AUGUSTA, Maine -- President Trump's call to increase military spending by $54 billion likely means cuts will be made to some politically sensitive programs, from education and the environment to science and fighting poverty.

Trump first announced his plans to the National Governors Association on Monday, and shared more details in a speech to Congress on Tuesday night. Paul Kawika Martin, policy director with the group Massachusetts Peace Action, said one goal of federal spending is to help Americans feel safe - but he said the nation already spends more than half of its discretionary budget on the Pentagon, and the additional money has to come from somewhere.

"So, that's at the cost of other security tools, such as the State Department. I mean, those are the people that negotiate things so you don't have to send troops in in the first place,” Kawika Martin said. "We don't have to spend 'blood and treasure' on expensive wars.
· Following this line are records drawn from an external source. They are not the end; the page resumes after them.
(** C6: who resolves a half-open breaker: in every reachable state of the
    proxy, with any number of concurrent requests and mirrored requests, some
    of them dropped because their client went away or their connection was
    aborted, each half-open breaker is in one of two cases.  Either a request
    in flight was admitted by it, and whatever the backend answers (or fails
    to) when that request ends, its handler does not panic and the breaker is
    not half-open afterwards.  Or the request that it had admitted was dropped;
    then the breaker stays half-open in every later state, and no routing
    decision ever chooses its backend again.  So when nothing is in flight and
    no request was ever dropped, no breaker is half-open. *)
Theorem probes_are_resolved s :
  reachable s ->
  (forall n, half_open n (pool s) ->
     (exists id t, tasks s !! id = Some t /\ holds t n /\
        forall now cap err res, exists p' spawned,
          finish now cap err t res (pool s) = Some (p', spawned) /\ ~ half_open n p') \/
     (exists t, t ∈ lost s /\ name (backend (decision t)) = n /\
        forall s', rtc step s s' -> half_open n (pool s') /\
          forall draw now r d p', decide_route draw now r (pool s') = (Some d, p') -> name (backend d) <> n)) /\
  (tasks s = ∅ -> lost s = [] -> forall n, ~ half_open n (pool s)).
Proof.
  intros [Hok Hown]%proxy_inv. split.
  - intros n Hn. destruct (owned_decide n s) as [(id & t & Ht & Hh)|Hno].
    + left. exists id, t. split; [done|]. split; [done|]. intros now cap err res.
      destruct (finish_resolves now cap err t res (pool s) n (Hok _ _ Ht) Hh) as (p' & sp & E & _ & Hno & _). eauto.
    + right. destruct (Hown n Hn) as [?|(t & Ht & E)]; [done|]. exists t. split; [done|]. split; [done|].
      intros s' Hrun. apply (run_stranded n) in Hrun; [|done|done]. split; [apply Hrun|].
      intros draw now r d p'. by apply stranded_not_chosen.
  - intros E El n Hn. destruct (Hown n Hn) as [(id & t & Ht & _)|(t & Ht & _)].
    + rewrite E, lookup_empty in Ht. done.
    + rewrite El in Ht. by apply not_elem_of_nil in Ht.
Qed.

(** The second case happens: when the one request that a half-open breaker
    admitted is dropped before its answer, the breaker is stranded. *)
Theorem dropped_probe_strands s id t n s1 s' :
  reachable s -> half_open n (pool s) ->
  (forall k x, tasks s !! k = Some x -> holds x n -> k = id) ->
  tasks s !! id = Some (Primary t) -> s1 = mkSys (pool s) (delete id (tasks s)) (t :: lost s) -> rtc step s1 s' ->
  step s s1 /\ half_open n (pool s') /\
  forall draw now r d p', decide_route draw now r (pool s') = (Some d, p') -> name (backend d) <> n.
Proof.
  intros [Hok _]%proxy_inv Hn Hone Ht -> Hrun. pose proof (step_dropped s id t Ht) as Hs.
  apply (run_stranded n) in Hrun as Hst; [|by eapply step_tasks_ok|].
  - split; [done|]. split; [apply Hst|]. intros draw now r d p'. by apply stranded_not_chosen.
  - split; [done|]. intros (k & x & Hx & Hh). cbn [tasks] in Hx. apply lookup_delete_Some in Hx as [Hk Hx]. by destruct Hk; symmetry; apply (Hone k x).
Qed.
End System.

(** ** A run that opens a breaker and starts a probe *)

Module Demo.
Definition circuit : CircuitConfig := mkCircuit (f64_of_Z 0) 30 1.
Definition pool0 : BackendPool :=
  with_breaker_cfg {[B "c" := mkBackendConfig (B "127.0.0.1:8081") 1 (B "/")]} circuit 0.
Definition routing0 : RoutingConfig := mkRouting ActiveActive None None [].
Definition begin_at (now : Z) (p : BackendPool) : (Response + Pending) * BackendPool :=
  @handle_begin Assoc.headers list_order (fun _ _ => 0%Z) now (B "id") demo_inbound routing0 p.
Definition pending_of (r : (@Response Assoc.headers + Pending) * BackendPool) : Pending :=
  match r.1 with inr t => t | inl _ => demo_pending end.
Definition finish_at (now : Z) (t : Pending) (p : BackendPool) : option (BackendPool * option Task) :=
  @finish Assoc.headers toy_digest now 8 [] (Primary t) (inr (RequestFailed [])) p.

Definition first := begin_at 0 pool0.
Definition failed : BackendPool := match finish_at SEC (pending_of first) first.2 with Some (p, _) => p | None => pool0 end.
Definition probe := begin_at (10 * SEC) failed.

Definition sys0 : Sys := mkSys pool0 ∅ [].
Definition sys1 : Sys := mkSys first.2 (<[0%nat := Primary (pending_of first)]> (tasks sys0)) [].
Definition sys2 : Sys := mkSys failed (put 0 None (tasks sys1)) [].
Definition sys3 : Sys := mkSys probe.2 (<[0%nat := Primary (pending_of probe)]> (tasks sys2)) [].

Lemma first_accepted : begin_at 0 pool0 = (inr (pending_of first), first.2).
Proof. vm_cast_no_check (eq_refl (begin_at 0 pool0)). Qed.

Lemma first_failed : finish_at SEC (pending_of first) first.2 = Some (failed, None).
Proof. vm_cast_no_check (eq_refl (finish_at SEC (pending_of first) first.2)). Qed.

Lemma probe_accepted : begin_at (10 * SEC) failed = (inr (pending_of probe), probe.2).
Proof. vm_cast_no_check (eq_refl (begin_at (10 * SEC) failed)). Qed.

Lemma sys3_reachable : @reachable Assoc.headers list_order toy_digest sys3.
Proof.
  exists sys0. split; [by eexists _, _, _|].
  apply rtc_l with sys1; [|apply rtc_l with sys2; [|apply rtc_once]].
  - exact (@step_accepted Assoc.headers list_order toy_digest (fun _ _ => 0%Z) 0 (B "id") demo_inbound routing0 sys0 0
             (pending_of first) first.2 first_accepted eq_refl eq_refl).
  - exact (@step_finished Assoc.headers list_order toy_digest SEC 8 [] (inr (RequestFailed [])) sys1 0
             (Primary (pending_of first)) failed None eq_refl first_failed).
  - exact (@step_accepted Assoc.headers list_order toy_digest (fun _ _ => 0%Z) (10 * SEC) (B "id") demo_inbound routing0
             sys2 0 (pending_of probe) probe.2 probe_accepted eq_refl eq_refl).
Qed.

Lemma sys3_half_open : half_open (B "c") (pool sys3).
Proof. eexists. split; vm_compute; reflexivity. Qed.

Lemma sys3_task (k : nat) t : tasks sys3 !! k = Some t -> k = 0%nat.
Proof.
  destruct (decide (k = 0%nat)) as [->|Hk]; [done|]. unfold sys3, sys2, sys1, sys0. cbn [tasks put].
  by rewrite lookup_insert_ne, lookup_delete_ne, lookup_insert_ne, lookup_empty.
Qed.
(** A request is in flight, then it is dropped. *)
Definition sys4 : Sys := mkSys (pool sys3) (delete 0%nat (tasks sys3)) (pending_of probe :: lost sys3).

Lemma sys3_dropped : @step Assoc.headers list_order toy_digest sys3 sys4.
Proof. apply step_dropped. apply lookup_insert_eq. Qed.

Lemma sys4_reachable : @reachable Assoc.headers list_order toy_digest sys4.
Proof.
  destruct sys3_reachable as (s0 & H0 & H). exists s0. split; [done|].
  eapply rtc_r; [exact H|exact sys3_dropped].
Qed.
End Demo.

Lemma probes_are_resolved_witness :
  (exists id t, tasks Demo.sys3 !! id = Some t /\ holds t (B "c")) /\
  (exists t, t ∈ lost Demo.sys4 /\ name (backend (decision t)) = B "c" /\
     forall s', rtc (@step Assoc.headers list_order toy_digest) Demo.sys4 s' -> half_open (B "c") (pool s')).
Proof.
  split.
  - destruct (proj1 (@probes_are_resolved Assoc.headers list_order toy_digest Demo.sys3 Demo.sys3_reachable) (B "c")
           Demo.sys3_half_open) as [(id & t & H1 & H2 & _)|(t & Ht & _)]; [by exists id, t|].
    by apply not_elem_of_nil in Ht.
  - destruct (proj1 (@probes_are_resolved Assoc.headers list_order toy_digest Demo.sys4 Demo.sys4_reachable) (B "c")
           Demo.sys3_half_open) as [(id & t & Ht & _)|(t & H1 & H2 & H3)].
    + unfold Demo.sys4 in Ht. cbn [tasks] in Ht. apply lookup_delete_Some in Ht as [Hid Ht]. by destruct Hid; symmetry; apply (Demo.sys3_task id t).
    + exists t. split; [done|]. split; [done|]. intros s' Hs. by apply H3.
Defined.

Lemma dropped_probe_strands_witness :
  half_open (B "c") (pool Demo.sys4) /\
  forall draw now r d p',
    @decide_route list_order draw now r (pool Demo.sys4) = (Some d, p') -> name (backend d) <> B "c".
Proof.
  apply (@dropped_probe_strands Assoc.headers list_order toy_digest Demo.sys3 0 (Demo.pending_of Demo.probe) (B "c")
    Demo.sys4 Demo.sys4 Demo.sys3_reachable Demo.sys3_half_open); [|apply lookup_insert_eq|done|apply rtc_refl].
  intros k t Ht _. by apply (Demo.sys3_task k t).
Defined.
We all know how expense the Iraq War was."

Trump has said the money will come from what he called a "revved-up economy." He has also said it's time for America to "start winning wars again." But the budget proposal has a long way to go, and some push-back from Congress is almost certain.

Lindsay Koshgarian, research director at the National Priorities Project, said the U.S. spends 21 times more on the military than it does on foreign aid programs - even though, in her view, foreign aid for causes such as fighting hunger and disease does more to increase stability around the world.

"We actually get a lot in return for that money, in the form of added security for our country,” she said. "And if we don't spend that money, we will need to spend more on the other side fighting wars - and I don't think that's a choice that anyone would want to make."

Koshgarian said she thinks any new military funding should come first from ending wasteful spending within the Pentagon itself. She said programs that make people's lives better shouldn't be raided when some believe the Pentagon isn't doing its fair share to combat waste.